◆ **Assigned task**:
Copy out each line of the data below in which the string "false" appears.

***

Lemma healthy_call cmd st :
  is_connected st = true \/ candidates (devices st) <> [] ->
  exists evs,
    (_call_command w cmd st).1 = Ok true
    /\ is_connected (_call_command w cmd st).2 = true
    /\ shutdown (_call_command w cmd st).2 = shutdown st
    /\ devices (_call_command w cmd st).2 = devices st
    /\ trace (_call_command w cmd st).2 = trace st ++ evs
    /\ count_events is_connect evs
       = (if is_connected st then 0 else 1)%nat
    /\ count_events is_dispatch evs = 1%nat
    /\ count_events is_owned_disconnect evs = 0%nat
    /\ count_events is_candidate_disconnect evs = 0%nat.
Proof.
  intros Hready. destruct Hhealthy as [_ Hdisp].
  rewrite call_command_eq.
  destruct (is_connected st) eqn:Hc.
  - unfold _async_connect_device.
    assert (Hc' : is_connected (log (EvCallCommand cmd) st) = true) by exact Hc.
    rewrite Hc'. unfold is_connected in Hc. simpl.
    destruct (connected_bluetooth_device st) as [device|] eqn:Hd; [|discriminate].
    rewrite Hc.
    destruct (Hdisp (trace st ++ [EvCallCommand cmd]) device cmd) as [v Hv].
    rewrite Hv. simpl.
    exists [EvCallCommand cmd; EvDispatch device cmd]. simpl.
    unfold is_connected. simpl. rewrite Hd, Hc.
    repeat split; try reflexivity. now rewrite <- app_assoc.
  - destruct Hready as [Hr|Hr]; [discriminate|].
    destruct (healthy_connect (log (EvCallCommand cmd) st) Hc Hr)
      as (l & Heq & Hconn & Htr & Hsh).
    pose proof (async_connect_device_step w (log (EvCallCommand cmd) st))
      as (Hdv & _).
    rewrite Heq.
    set (st1 := (_async_connect_device w (log (EvCallCommand cmd) st)).2) in *.
    unfold is_connected in Hconn.
    destruct (connected_bluetooth_device st1) as [device|] eqn:Hd; [|discriminate].
    rewrite Hconn.
    destruct (Hdisp (trace st1) device cmd) as [v Hv]. rewrite Hv. simpl.
    exists [EvCallCommand cmd; EvLinkConnect l; EvListeners; EvDispatch device cmd].
    unfold is_connected. simpl. rewrite Hd, Hconn.
    split; [reflexivity|]. split; [reflexivity|]. split; [exact Hsh|].
    split; [exact Hdv|]. split; [|repeat split; reflexivity].
    rewrite Htr. simpl. rewrite <- !app_assoc. reflexivity.
Qed.

Lemma healthy_turn cmd st :
  is_connected st = true \/ candidates (devices st) <> [] ->
  exists evs,
    is_connected (process_command w cmd st).2 = true
    /\ shutdown (process_command w cmd st).2 = shutdown st
    /\ devices (process_command w cmd st).2 = devices st
    /\ trace (process_command w cmd st).2 = trace st ++ evs
    /\ count_events is_connect evs = (if is_connected st then 0 else 1)%nat
    /\ count_events is_dispatch evs = 1%nat
    /\ count_events is_owned_disconnect evs = 0%nat
    /\ count_events is_candidate_disconnect evs = 0%nat
    /\ count_events is_retry evs = 0%nat.
Proof.
  intros Hready.
  destruct (healthy_call cmd st Hready)
    as (evs & Hr & Hc & Hs & Hd & Ht & N1 & N2 & N3 & N4).
  pose proof (call_command_counts w cmd st) as (_ & Hretry & _).
  rewrite (added_eq _ _ _ Ht) in Hretry.
  rewrite process_command_eq. unfold after_attempts.
  destruct (_call_command w cmd st) as [r st1] eqn:E.
  cbn [fst snd] in Hr, Hc, Hs, Hd, Ht. subst r.
  rewrite (retry_loop_last w 3 0 _ _ _ _ E) by now left.
  exists (evs ++ [EvCommandExecuted (cmd_callback cmd); EvTaskDone]). simpl.
  split; [exact Hc|]. split; [exact Hs|]. split; [exact Hd|].
  split; [rewrite Ht, <- !app_assoc; reflexivity|].
  rewrite !count_events_app. simpl. repeat split; lia.
Qed.

Lemma healthy_queue pending st :
  shutdown st = false ->
  is_connected st = true ->
  exists evs,
    trace (worker_at_get w pending st) = trace st ++ evs
    /\ is_connected (worker_at_get w pending st) = true
    /\ count_events is_connect evs = 0%nat
    /\ count_events is_dispatch evs = length pending
    /\ count_events is_owned_disconnect evs = 0%nat
    /\ count_events is_candidate_disconnect evs = 0%nat
    /\ count_events is_retry evs = 0%nat.
Proof.
  revert st. induction pending as [|cmd rest IH]; intros st Hs Hc.
  - exists []. rewrite app_nil_r. repeat split; try reflexivity. exact Hc.
  - rewrite worker_at_get_cons, Hs.
    destruct (healthy_turn cmd (set_queue rest st) (or_introl Hc))
      as (evs1 & C1 & S1 & _ & T1 & N1 & N2 & N3 & N4 & N5).
    assert (Hq : is_connected (set_queue rest st) = true) by exact Hc.
    rewrite Hq in N1. cbn [shutdown set_queue trace] in S1, T1.
    destruct (IH (process_command w cmd (set_queue rest st)).2
                ltac:(congruence) C1)
      as (evs2 & T2 & C2 & M1 & M2 & M3 & M4 & M5).
    exists (evs1 ++ evs2).
    split; [rewrite T2, T1, <- app_assoc; reflexivity|].
    split; [exact C2|].
    rewrite !count_events_app. cbn [length]. repeat split; lia.
Qed.
End Reuse.

(** X10: with a link that accepts connections and answers every
    command, the worker serves a whole queue over one connection: from a
    disconnected mesh with at least one addressed node it connects once,
    for the first command, dispatches every command exactly once, never
    retries and never disconnects, and ends connected. *)
Theorem queue_served_over_one_connection (w : World) (st : AwoxMesh) :
  healthy w ->
  shutdown st = false ->
  is_connected st = false ->
  candidates (devices st) <> [] ->
  queue st <> [] ->
  count_events is_connect (added st (_process_command_queue w st)) = 1%nat
  /\ count_events is_dispatch (added st (_process_command_queue w st))
     = length (queue st)
  /\ count_events is_retry (added st (_process_command_queue w st)) = 0%nat
  /\ count_events is_owned_disconnect (added st (_process_command_queue w st))
     = 0%nat
  /\ count_events is_candidate_disconnect (added st (_process_command_queue w st))
     = 0%nat
  /\ is_connected (_process_command_queue w st) = true.
Proof.
  intros Hh Hs Hn Hc Hq. unfold _process_command_queue.
  rewrite (process_commands_running w _ _ Hs).
  destruct (queue st) as [|cmd rest]; [congruence|]. clear Hq.
  rewrite worker_at_get_cons, Hs.
  destruct (healthy_turn w Hh cmd (set_queue rest st) (or_intror Hc))
    as (evs1 & C1 & S1 & _ & T1 & N1 & N2 & N3 & N4 & N5).
  assert (Hq : is_connected (set_queue rest st) = false) by exact Hn.
  rewrite Hq in N1. cbn [shutdown set_queue trace] in S1, T1.
  destruct (healthy_queue w Hh rest (process_command w cmd (set_queue rest st)).2
              ltac:(congruence) C1)
    as (evs2 & T2 & C2 & M1 & M2 & M3 & M4 & M5).
  rewrite (added_eq st _ (evs1 ++ evs2))
    by (rewrite T2, T1, <- app_assoc; reflexivity).
  rewrite !count_events_app. cbn [length]. repeat split; try lia. exact C2.
Qed.

Lemma queue_served_over_one_connection_witness :
  count_events is_connect (added busy_mesh (_process_command_queue calm_world busy_mesh))
  = 1%nat
  /\ count_events is_dispatch
       (added busy_mesh (_process_command_queue calm_world busy_mesh)) = 3%nat
  /\ is_connected (_process_command_queue calm_world busy_mesh) = true.
Proof.
  destruct (queue_served_over_one_connection calm_world busy_mesh)
    as (H1 & H2 & _ & _ & _ & H6).
  - split; [intros tr l; reflexivity | intros tr l cmd; exists 1; reflexivity].
  - reflexivity.
  - reflexivity.
  - vm_compute. discriminate.
  - vm_compute. discriminate.
  - split; [exact H1|]. split; [exact H2 | exact H6].
Defined.

(** ** A node without an address stops the scan *)

Section ScanAbort.
Variable found : gmap string (option Z).

Lemma without_rssi_update k x d :
  map without_rssi (dict_update k (set_rssi x) d) = map without_rssi d.
Proof.
  induction d as [|[k' v] d IH]; simpl; [reflexivity|].
  case_decide; simpl; [reflexivity | now rewrite IH].
Qed.

Lemma without_rssi_get k d d' :
  map without_rssi d' = map without_rssi d ->
  option_map (set_rssi None) (dict_get k d')
  = option_map (set_rssi None) (dict_get k d).
Proof.
  revert d'. induction d as [|[k1 v1] d IH]; intros [|[k2 v2] d'] H;
    try discriminate; [reflexivity|].
  cbn [map] in H.
  pose proof (f_equal (fun l => head l) H) as Hh.
  pose proof (f_equal (fun l => tail l) H) as Hd.
  cbn [head tail] in Hh, Hd. unfold without_rssi in Hh. cbn [fst snd] in Hh.
  assert (Hk : k2 = k1) by congruence.
  assert (Hv : set_rssi None v2 = set_rssi None v1) by congruence.
  subst k2. cbn [dict_get]. case_decide; cbn [option_map];
    [now rewrite Hv | now apply IH].
Qed.

Lemma assign_rssi_frame mesh_id st :
  map without_rssi (devices (assign_rssi found mesh_id st).2)
  = map without_rssi (devices st)
  /\ set_devices (devices st) (assign_rssi found mesh_id st).2 = st.
Proof.
  unfold assign_rssi.
  destruct (dict_get mesh_id (devices st)) as [d|];
    [|split; [reflexivity | apply set_devices_same]].
  destruct (mac d);
    [|split; [reflexivity | apply set_devices_same]].
  split; [apply without_rssi_update | destruct st; reflexivity].
Qed.

Lemma assign_all_aborts ids mesh_id device_info st0 st :
  map without_rssi (devices st) = map without_rssi (devices st0) ->
  set_devices (devices st0) st = st0 ->
  (forall k, k ∈ ids -> k ∈ dict_keys (devices st0)) ->
  mesh_id ∈ ids ->
  dict_get mesh_id (devices st0) = Some device_info ->
  mac device_info = None ->
  (for_each (assign_rssi found) ids st).1 = Raised AttributeError
  /\ map without_rssi (devices (for_each (assign_rssi found) ids st).2)
     = map without_rssi (devices st0)
  /\ set_devices (devices st0) (for_each (assign_rssi found) ids st).2 = st0.
Proof.
  intros Hshape Hrest Hids Hin Hget Hmac.
  revert st Hshape Hrest Hin. induction ids as [|k ids IH]; intros st Hshape Hrest Hin.
  - apply elem_of_nil in Hin. contradiction.
  - cbn [for_each]. unfold bind.
    assert (Hk : is_Some (dict_get k (devices st0)))
      by (apply dict_get_known, Hids, elem_of_cons; now left).
    destruct Hk as [dk Hk].
    pose proof (without_rssi_get k _ _ Hshape) as Hsame. rewrite Hk in Hsame.
    destruct (dict_get k (devices st)) as [d|] eqn:Hgk; [|discriminate].
    cbn [option_map] in Hsame.
    assert (Hmd : mac d = mac dk)
      by (change (mac (set_rssi None d) = mac (set_rssi None dk)); congruence).
    pose proof (assign_rssi_frame k st) as [Hs1 Hr1].
    destruct (assign_rssi found k st) as [r st1] eqn:E. cbn [fst snd] in Hs1, Hr1.
    assert (Hr0 : set_devices (devices st0) st1 = st0)
      by (rewrite <- (set_devices_twice (devices st) (devices st0) st1), Hr1;
          exact Hrest).
    unfold assign_rssi in E. rewrite Hgk in E.
    destruct (mac d) as [address|] eqn:Hm; injection E as <- E1.
    + apply elem_of_cons in Hin as [->|Hin]; [congruence|].
      apply IH.
      * intros k' Hk'. apply Hids, elem_of_cons. now right.
      * now rewrite Hs1.
      * exact Hr0.
      * exact Hin.
    + cbn [fst snd]. split; [reflexivity|]. split; [now rewrite Hs1 | exact Hr0].
Qed.
End ScanAbort.

(** X11: a scan over a registry that holds a node without an address
    fails with [AttributeError] when it reaches that node, whatever the
    scanner found: the time of the last scan is not set, so the next
    update scans again; no node is added, dropped or moved, and nothing
    but signal readings changes.  In [_async_update_data] the failure is
    swallowed. *)
Theorem addressless_node_aborts_scan
    (w : World) (st : AwoxMesh) (found : gmap string (option Z))
    (mesh_id : Z) (device_info : DeviceInfo) :
  find_devices w (trace st) = Ok found ->
  dict_get mesh_id (devices st) = Some device_info ->
  mac device_info = None ->
  exists st',
    _async_get_devices_rssi w st = (Raised AttributeError, st')
    /\ try_except (_async_get_devices_rssi w) (fun _ => ret tt) st = (Ok tt, st')
    /\ map without_rssi (devices st') = map without_rssi (devices st)
    /\ dict_keys (devices st') = dict_keys (devices st)
    /\ set_devices (devices st) st' = st
    /\ last_rssi_check (state st') = last_rssi_check (state st).
Proof.
  intros Hfind Hget Hmac.
  destruct (assign_all_aborts found (dict_keys (devices st)) mesh_id device_info
              st st eq_refl (set_devices_same st) (fun _ H => H)
              (dict_get_key _ _ _ Hget) Hget Hmac) as (Hr & Hshape & Hrest).
  assert (Heq : exists st', _async_get_devices_rssi w st = (Raised AttributeError, st')
                  /\ map without_rssi (devices st') = map without_rssi (devices st)
                  /\ set_devices (devices st) st' = st).
  { unfold _async_get_devices_rssi. rewrite Hfind. unfold bind at 1.
    destruct (for_each (assign_rssi found) (dict_keys (devices st)) st) as [r st'].
    cbn [fst snd] in Hr, Hshape, Hrest. subst r. exists st'. auto. }
  clear Hr Hshape Hrest. destruct Heq as (st' & Heq & Hshape & Hrest).
  exists st'. split; [exact Heq|].
  split; [unfold try_except; rewrite Heq; reflexivity|]. split; [exact Hshape|].
  split; [|split; [exact Hrest | now rewrite <- Hrest]].
  transitivity (map fst (map without_rssi (devices st')));
    [now rewrite map_map | now rewrite Hshape, map_map].
Qed.

Lemma addressless_node_aborts_scan_witness :
  exists st',
    _async_get_devices_rssi abc_world lights_and_ghost = (Raised AttributeError, st')
    /\ try_except (_async_get_devices_rssi abc_world) (fun _ => ret tt)
         lights_and_ghost = (Ok tt, st')
    /\ map without_rssi (devices st') = map without_rssi (devices lights_and_ghost)
    /\ dict_keys (devices st') = dict_keys (devices lights_and_ghost)
    /\ set_devices (devices lights_and_ghost) st' = lights_and_ghost
    /\ last_rssi_check (state st') = last_rssi_check (state lights_and_ghost).
Proof.
  apply (addressless_node_aborts_scan abc_world lights_and_ghost abc_scan 3
           {| mac := None; name := "ghost"%string; callback := 13%nat;
              last_update := None; rssi := None |}); reflexivity.
Defined.

(** ** Which entries of a scan result count *)

Lemma upper_ascii_idem c : upper_ascii (upper_ascii c) = upper_ascii c.
Proof. destruct c as [[] [] [] [] [] [] [] []]; reflexivity. Qed.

***

◆ **Task answer**:
  shutdown st = false ->
  shutdown st = false ->
  is_connected st = false ->
  assert (Hq : is_connected (set_queue rest st) = false) by exact Hn.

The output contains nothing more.